Fear of the blank page is very common, even among experienced writers. The best-selling author often freezes at the thought of following his or her blockbuster with a second book that won't disappoint. Rather like stage fright, which can afflict even the greats (Laurence Olivier and Judi Dench among them).
The poet William Stafford once said that as soon as he felt writer's block coming on, he simply lowered his expectations and so never really experienced the fear. This sounds flippant, but it suggests to me something of value: that we should worry more about revising, developing and improving a first draft than obsessing over the first draft, making that "perfect" and making ourselves tense in the process.

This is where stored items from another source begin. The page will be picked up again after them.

(** * The truncating embedding reducer

    A verification development for
    [embeddings_pipelines/models/embedding_dimensionality_reduction_models.py]:
    the class [DummyEmbeddingDimensionalityReductionModel] with its four
    methods [__init__], [build], [predict] and [dispose].

    The class is embedded over a small model of the Python objects it
    touches: a heap holding instance dictionaries and numpy data buffers,
    values that are [None], integers, instance references or 1-D array
    objects, a state-and-exception monad, and the positional call protocol
    (a bound call [obj.m(args)] passes [obj] as first argument and raises
    [TypeError] when the argument count differs from the parameter count). *)

From stdpp Require Import base option list gmap strings.
From Stdlib Require Import ZArith Lia PrimFloat.

Local Open Scope Z_scope.

(** ** Python objects *)

Definition loc := positive.

(** A 1-D numpy array object of floats: a window of [shape] consecutive
    items, starting at item [offset], of the data buffer stored at [data].
    Basic slicing builds a new array object on the same buffer (a view). *)
Record ndarray := Ndarray { data : loc; offset : nat; shape : nat }.

Inductive value :=
| VNone
| VInt (z : Z)
| VRef (l : loc)
| VArray (a : ndarray).

(** What a heap cell holds: the [__dict__] of an instance of the class, or
    the items of a numpy data buffer. *)
Inductive hobj :=
| HInstance (dict : gmap string value)
| HBuffer (items : list float).

Abbreviation heap := (gmap loc hobj).

(** ** Exceptions and the state monad *)

Inductive exn := TypeError | AttributeError.

Inductive outcome (A : Type) :=
| Ok (a : A)
| Raise (e : exn).
Arguments Ok {A} a.
Arguments Raise {A} e.

(** A computation runs on a heap and gives an outcome and the heap it
    leaves; what was written before an exception stays written. *)
Definition M (A : Type) : Type := heap -> outcome A * heap.

Definition ret {A} (a : A) : M A := fun h => (Ok a, h).
Definition raise {A} (e : exn) : M A := fun h => (Raise e, h).
Definition bind {A B} (m : M A) (k : A -> M B) : M B :=
  fun h => match m h with
           | (Ok a, h') => k a h'
           | (Raise e, h') => (Raise e, h')
           end.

I often asked my university composition students to make a rough outline, and so when they began to worry that they didn't know how to get started with an essay, I would remind them, "But you already have a beginning: build on that." Writing a few sentences--or even one--is a beginning, even if you end up changing those sentences: you have broken through the initial barrier. Many writers start their day by warming up on the keyboard by doing e-mail for 20 minutes; Julia Cameron is one. Her book, The Right to Write, is valuable. But my advice to writers is generally to write, not to read about writing.
Advice to beginning writers is plentiful. Colette, the French author of "Gigi" and many other works, advised a young writer to "look for a long time at what pleases you." Simple observation, then describing what you see, can be a basic tool in getting started. So, too, you can use past e-mails and journal entries as prompts. I typically begin with scribbled notes, then compose on the computer, revising as I go.
Stephen King, in his book On Writing, says that "good writing is often about letting go of fear." What is it that we fear? That no one will care or bother to read what we write, or they will criticize it. Or we tell ourselves, "I don't know enough to be a writer, never having pleased my English teachers since, deep down, I am not good enough."
Writing is often a daily struggle to prove to ourselves that, since we can speak, we can write. We know the basic grammar of English since we use it every day (I don't mean the names of the 'rules.') And we have read a lot, absorbing at an unconscious level the ways sentences work. Above all, we have something to say that must be said, that others must read.
Consider, too, the famous writers who persisted despite bad reviews and rejections: "Stick to your teaching, Miss Alcott, you'll never be a writer." This is what a publisher told Louisa May Alcott, author of Little Women, the most popular book for young people in the 19th cent. A 1925 review of Fitzgerald's classic The Great Gatsby called it "an absurd story." Joseph Heller, who had tried 21 publishers before he found one for Catch-22 (hence that number), which was called "an emotional hodge-podge" by one myopic editor before the novel found immediate fans in the early 1960s. And so it goes.
These and other authors moved beyond the rejection and the fear of future criticism because they believed in themselves and in what they were doing as writers. Something to ponder for those who find themselves staring at a blank screen or paper instead of writing.